* [ACTIVITY]: The lines below starting at the line containing "(** Two items" and ending at the line containing "(TouchableRipple (Some logOnPress)" are to be repeated exactly, with both ends kept and nothing else added.

* [ENTRIES SHOWN]:
☆ ☆ ☆
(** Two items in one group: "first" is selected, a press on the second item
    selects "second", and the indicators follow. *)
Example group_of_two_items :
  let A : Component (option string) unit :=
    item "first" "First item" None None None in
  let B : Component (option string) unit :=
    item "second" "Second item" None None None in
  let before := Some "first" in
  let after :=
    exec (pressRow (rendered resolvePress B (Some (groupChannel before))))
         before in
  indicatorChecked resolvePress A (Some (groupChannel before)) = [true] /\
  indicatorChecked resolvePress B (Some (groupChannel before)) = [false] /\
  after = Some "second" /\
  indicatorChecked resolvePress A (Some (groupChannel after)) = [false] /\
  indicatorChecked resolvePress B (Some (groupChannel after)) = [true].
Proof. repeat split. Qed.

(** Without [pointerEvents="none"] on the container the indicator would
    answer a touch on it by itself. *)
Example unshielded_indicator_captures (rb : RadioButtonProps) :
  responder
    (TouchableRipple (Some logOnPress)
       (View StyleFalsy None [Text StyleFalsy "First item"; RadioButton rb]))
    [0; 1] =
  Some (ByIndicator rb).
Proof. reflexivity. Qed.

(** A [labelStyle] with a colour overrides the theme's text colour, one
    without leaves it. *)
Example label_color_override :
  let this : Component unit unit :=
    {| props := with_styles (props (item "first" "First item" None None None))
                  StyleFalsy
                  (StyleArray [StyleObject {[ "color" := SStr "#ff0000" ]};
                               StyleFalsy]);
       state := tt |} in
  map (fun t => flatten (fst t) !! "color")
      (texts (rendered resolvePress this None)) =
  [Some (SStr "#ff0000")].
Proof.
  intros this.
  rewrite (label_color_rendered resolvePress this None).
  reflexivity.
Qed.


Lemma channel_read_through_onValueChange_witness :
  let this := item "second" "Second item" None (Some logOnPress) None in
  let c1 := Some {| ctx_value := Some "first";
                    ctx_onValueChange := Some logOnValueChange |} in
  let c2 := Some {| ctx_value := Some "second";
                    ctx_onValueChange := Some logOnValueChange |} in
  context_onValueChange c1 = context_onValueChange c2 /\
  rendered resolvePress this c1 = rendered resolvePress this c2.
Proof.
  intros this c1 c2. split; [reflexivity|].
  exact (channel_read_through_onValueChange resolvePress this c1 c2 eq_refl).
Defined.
☆ ☆ ☆
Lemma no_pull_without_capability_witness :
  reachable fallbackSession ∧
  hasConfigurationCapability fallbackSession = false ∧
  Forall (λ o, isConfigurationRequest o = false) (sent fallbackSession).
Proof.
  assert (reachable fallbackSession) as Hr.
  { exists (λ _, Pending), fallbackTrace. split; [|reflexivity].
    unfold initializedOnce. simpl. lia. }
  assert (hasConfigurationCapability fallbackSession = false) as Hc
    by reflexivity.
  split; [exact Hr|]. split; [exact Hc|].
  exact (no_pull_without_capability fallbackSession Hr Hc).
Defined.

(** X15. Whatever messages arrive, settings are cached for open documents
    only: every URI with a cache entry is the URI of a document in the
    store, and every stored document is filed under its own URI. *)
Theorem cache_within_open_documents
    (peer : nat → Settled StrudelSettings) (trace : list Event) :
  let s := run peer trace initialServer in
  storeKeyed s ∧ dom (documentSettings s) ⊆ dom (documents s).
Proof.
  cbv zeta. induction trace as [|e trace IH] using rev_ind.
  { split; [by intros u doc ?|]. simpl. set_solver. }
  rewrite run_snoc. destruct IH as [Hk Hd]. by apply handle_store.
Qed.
☆ ☆ ☆
* [SOLUTION TO THIS PROBLEM]:
(** Two items in one group: "first" is selected, a press on the second item
    selects "second", and the indicators follow. *)
Example group_of_two_items :
  let A : Component (option string) unit :=
    item "first" "First item" None None None in
  let B : Component (option string) unit :=
    item "second" "Second item" None None None in
  let before := Some "first" in
  let after :=
    exec (pressRow (rendered resolvePress B (Some (groupChannel before))))
         before in
  indicatorChecked resolvePress A (Some (groupChannel before)) = [true] /\
  indicatorChecked resolvePress B (Some (groupChannel before)) = [false] /\
  after = Some "second" /\
  indicatorChecked resolvePress A (Some (groupChannel after)) = [false] /\
  indicatorChecked resolvePress B (Some (groupChannel after)) = [true].
Proof. repeat split. Qed.

(** Without [pointerEvents="none"] on the container the indicator would
    answer a touch on it by itself. *)
Example unshielded_indicator_captures (rb : RadioButtonProps) :
  responder
    (TouchableRipple (Some logOnPress)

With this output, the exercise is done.